====== DATA FOR REVIEW ======
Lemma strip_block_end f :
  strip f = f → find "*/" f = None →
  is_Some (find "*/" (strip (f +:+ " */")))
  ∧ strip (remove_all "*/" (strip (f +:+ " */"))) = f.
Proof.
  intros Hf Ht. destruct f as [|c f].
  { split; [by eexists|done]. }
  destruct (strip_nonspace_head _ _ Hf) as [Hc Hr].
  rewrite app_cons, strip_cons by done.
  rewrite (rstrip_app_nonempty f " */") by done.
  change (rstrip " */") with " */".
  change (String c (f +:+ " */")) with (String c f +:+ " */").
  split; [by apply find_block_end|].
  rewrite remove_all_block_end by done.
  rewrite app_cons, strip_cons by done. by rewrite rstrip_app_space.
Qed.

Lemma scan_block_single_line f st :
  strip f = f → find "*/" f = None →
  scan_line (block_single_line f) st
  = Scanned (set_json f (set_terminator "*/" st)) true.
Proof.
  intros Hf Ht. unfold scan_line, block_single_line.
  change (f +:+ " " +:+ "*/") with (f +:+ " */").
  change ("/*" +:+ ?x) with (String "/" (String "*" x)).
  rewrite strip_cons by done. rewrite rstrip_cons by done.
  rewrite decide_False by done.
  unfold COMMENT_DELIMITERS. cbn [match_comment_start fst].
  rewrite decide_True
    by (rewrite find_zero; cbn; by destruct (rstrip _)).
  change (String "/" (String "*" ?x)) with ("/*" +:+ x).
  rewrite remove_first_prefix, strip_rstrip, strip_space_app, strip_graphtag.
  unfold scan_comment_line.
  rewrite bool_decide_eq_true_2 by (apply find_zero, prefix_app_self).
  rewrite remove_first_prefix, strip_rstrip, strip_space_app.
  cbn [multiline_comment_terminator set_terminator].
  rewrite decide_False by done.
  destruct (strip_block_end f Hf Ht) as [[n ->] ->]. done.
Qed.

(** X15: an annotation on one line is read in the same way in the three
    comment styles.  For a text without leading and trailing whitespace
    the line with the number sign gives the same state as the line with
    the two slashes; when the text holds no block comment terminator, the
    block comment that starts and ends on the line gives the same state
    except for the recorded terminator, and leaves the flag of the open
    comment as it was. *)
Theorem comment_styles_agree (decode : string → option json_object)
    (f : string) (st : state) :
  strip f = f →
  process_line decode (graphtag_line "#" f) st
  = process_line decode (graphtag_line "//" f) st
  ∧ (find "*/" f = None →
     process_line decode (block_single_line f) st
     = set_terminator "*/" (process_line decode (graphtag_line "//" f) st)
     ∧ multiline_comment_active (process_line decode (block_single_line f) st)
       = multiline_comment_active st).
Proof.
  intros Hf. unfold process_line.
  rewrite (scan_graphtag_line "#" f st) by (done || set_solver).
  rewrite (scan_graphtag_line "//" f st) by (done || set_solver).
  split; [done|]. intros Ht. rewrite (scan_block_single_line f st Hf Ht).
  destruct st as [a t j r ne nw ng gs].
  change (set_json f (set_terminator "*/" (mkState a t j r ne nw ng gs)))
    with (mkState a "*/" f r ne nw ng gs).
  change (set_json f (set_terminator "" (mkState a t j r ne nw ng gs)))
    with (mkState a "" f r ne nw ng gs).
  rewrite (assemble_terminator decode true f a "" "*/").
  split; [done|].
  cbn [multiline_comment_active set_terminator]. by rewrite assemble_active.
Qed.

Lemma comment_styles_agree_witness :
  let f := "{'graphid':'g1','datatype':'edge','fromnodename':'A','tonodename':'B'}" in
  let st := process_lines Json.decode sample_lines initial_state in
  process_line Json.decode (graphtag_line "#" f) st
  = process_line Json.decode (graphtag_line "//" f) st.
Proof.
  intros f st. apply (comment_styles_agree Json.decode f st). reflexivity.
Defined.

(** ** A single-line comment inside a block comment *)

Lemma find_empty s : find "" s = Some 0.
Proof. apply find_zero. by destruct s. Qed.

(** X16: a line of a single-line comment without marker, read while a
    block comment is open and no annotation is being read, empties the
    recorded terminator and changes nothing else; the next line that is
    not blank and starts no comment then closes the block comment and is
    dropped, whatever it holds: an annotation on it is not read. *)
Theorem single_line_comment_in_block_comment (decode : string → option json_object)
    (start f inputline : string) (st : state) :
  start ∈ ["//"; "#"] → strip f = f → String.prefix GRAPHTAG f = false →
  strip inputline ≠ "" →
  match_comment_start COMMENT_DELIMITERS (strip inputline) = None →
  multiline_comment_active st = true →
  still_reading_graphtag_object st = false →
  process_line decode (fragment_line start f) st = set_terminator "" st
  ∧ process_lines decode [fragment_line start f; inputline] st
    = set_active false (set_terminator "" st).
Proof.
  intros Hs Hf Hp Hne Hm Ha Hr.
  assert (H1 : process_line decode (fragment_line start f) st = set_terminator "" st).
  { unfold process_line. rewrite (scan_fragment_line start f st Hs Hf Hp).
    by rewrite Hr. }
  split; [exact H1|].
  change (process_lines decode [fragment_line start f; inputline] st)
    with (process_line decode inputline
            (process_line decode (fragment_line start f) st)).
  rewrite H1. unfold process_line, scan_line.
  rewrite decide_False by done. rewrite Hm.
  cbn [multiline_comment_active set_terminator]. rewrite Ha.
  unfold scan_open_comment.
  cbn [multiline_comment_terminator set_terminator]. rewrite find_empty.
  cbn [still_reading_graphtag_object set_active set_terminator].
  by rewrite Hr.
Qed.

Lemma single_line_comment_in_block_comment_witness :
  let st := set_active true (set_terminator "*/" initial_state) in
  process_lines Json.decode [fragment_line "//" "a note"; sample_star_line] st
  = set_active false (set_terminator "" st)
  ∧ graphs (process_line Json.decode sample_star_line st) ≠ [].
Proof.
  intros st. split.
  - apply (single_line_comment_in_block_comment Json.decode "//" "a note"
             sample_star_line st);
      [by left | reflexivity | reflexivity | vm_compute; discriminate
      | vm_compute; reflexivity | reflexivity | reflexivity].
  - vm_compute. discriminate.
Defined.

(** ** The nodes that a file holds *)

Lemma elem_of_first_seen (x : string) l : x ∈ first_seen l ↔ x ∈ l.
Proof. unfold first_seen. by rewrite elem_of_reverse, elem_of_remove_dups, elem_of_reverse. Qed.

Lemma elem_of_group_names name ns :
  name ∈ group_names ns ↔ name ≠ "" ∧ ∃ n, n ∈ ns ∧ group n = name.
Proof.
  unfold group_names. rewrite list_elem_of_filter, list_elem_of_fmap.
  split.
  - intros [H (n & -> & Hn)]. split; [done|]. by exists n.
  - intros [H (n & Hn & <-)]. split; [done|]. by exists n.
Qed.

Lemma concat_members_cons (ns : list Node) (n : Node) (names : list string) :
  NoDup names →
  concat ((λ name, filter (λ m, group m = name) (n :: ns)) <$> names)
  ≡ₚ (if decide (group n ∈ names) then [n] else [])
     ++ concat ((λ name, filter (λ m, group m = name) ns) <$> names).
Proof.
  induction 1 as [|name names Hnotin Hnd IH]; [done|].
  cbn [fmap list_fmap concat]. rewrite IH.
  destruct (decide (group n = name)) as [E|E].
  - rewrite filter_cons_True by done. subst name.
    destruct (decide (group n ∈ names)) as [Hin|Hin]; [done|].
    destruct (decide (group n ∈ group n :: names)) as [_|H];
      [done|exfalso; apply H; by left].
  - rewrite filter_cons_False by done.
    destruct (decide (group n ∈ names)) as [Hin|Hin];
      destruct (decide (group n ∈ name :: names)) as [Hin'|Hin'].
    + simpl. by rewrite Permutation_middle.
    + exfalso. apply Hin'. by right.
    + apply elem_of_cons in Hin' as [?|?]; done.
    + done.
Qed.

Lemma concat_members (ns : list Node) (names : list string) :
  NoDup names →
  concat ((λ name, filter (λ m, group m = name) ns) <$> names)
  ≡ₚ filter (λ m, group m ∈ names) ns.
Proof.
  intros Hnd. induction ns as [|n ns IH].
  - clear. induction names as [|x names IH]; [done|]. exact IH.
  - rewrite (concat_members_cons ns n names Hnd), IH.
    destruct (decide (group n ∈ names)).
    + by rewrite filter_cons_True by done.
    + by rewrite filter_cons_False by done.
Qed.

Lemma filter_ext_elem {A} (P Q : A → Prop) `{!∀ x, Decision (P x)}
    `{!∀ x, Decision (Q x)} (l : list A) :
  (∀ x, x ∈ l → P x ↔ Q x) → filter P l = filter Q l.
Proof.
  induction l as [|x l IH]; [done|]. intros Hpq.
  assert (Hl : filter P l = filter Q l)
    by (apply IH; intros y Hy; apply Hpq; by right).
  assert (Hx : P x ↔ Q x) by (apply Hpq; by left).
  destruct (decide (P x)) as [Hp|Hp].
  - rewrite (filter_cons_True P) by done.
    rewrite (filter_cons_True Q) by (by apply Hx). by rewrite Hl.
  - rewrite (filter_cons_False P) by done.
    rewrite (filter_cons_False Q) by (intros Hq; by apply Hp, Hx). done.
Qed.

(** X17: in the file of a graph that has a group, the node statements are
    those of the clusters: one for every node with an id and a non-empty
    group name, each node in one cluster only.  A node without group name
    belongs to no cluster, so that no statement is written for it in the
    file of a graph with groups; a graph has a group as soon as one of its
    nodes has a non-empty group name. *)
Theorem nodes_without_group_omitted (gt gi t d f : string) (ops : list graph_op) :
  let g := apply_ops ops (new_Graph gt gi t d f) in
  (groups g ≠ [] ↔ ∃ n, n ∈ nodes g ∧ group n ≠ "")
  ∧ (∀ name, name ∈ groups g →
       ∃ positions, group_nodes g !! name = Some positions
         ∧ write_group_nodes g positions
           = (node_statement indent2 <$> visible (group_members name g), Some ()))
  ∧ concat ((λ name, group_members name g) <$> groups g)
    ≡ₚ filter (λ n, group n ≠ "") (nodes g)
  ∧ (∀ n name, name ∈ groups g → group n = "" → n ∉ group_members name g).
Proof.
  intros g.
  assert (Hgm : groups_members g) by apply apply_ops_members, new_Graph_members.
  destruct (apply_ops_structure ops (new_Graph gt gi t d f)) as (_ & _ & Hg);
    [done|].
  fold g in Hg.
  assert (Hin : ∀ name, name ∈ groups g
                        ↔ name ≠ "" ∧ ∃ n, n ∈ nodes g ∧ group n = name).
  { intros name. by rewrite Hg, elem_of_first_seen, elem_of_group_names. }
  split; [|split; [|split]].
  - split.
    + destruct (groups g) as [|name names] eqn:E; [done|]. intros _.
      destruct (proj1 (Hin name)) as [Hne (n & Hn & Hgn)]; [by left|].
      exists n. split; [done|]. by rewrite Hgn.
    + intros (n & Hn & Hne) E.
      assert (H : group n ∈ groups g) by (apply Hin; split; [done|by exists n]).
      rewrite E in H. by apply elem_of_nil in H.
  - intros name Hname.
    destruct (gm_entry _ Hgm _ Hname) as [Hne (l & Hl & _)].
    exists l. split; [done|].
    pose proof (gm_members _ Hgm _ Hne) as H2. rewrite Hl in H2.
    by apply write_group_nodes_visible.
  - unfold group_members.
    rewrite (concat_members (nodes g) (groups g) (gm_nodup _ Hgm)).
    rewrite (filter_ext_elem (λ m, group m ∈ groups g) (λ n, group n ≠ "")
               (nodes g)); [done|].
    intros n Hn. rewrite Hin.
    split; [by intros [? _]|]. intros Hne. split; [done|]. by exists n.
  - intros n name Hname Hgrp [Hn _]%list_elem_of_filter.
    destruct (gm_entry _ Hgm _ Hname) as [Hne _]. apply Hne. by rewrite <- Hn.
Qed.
======
====== DATA FOR REVIEW ======
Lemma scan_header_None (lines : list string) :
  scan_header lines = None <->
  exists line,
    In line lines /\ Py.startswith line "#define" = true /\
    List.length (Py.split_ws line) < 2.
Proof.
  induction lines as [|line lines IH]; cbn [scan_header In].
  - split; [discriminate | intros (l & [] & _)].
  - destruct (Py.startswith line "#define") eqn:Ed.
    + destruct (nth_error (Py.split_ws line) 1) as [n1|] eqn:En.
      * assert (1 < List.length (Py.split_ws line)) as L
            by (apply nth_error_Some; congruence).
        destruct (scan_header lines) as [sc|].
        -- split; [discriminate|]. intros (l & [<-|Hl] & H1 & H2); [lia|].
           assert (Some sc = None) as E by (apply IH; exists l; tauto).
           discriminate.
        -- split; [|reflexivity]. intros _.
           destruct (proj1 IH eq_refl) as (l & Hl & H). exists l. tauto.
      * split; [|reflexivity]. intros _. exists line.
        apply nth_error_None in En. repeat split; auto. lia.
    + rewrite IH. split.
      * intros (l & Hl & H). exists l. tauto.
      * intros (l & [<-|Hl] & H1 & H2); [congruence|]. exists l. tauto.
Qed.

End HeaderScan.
======
### AIM OF THE EXERCISE
Please find all lines of the entries that hold the string "holds" and copy them.

### EXERCISE RESULT
    the two slashes; when the text holds no block comment terminator, the
    dropped, whatever it holds: an annotation on it is not read. *)
(** ** The nodes that a file holds *)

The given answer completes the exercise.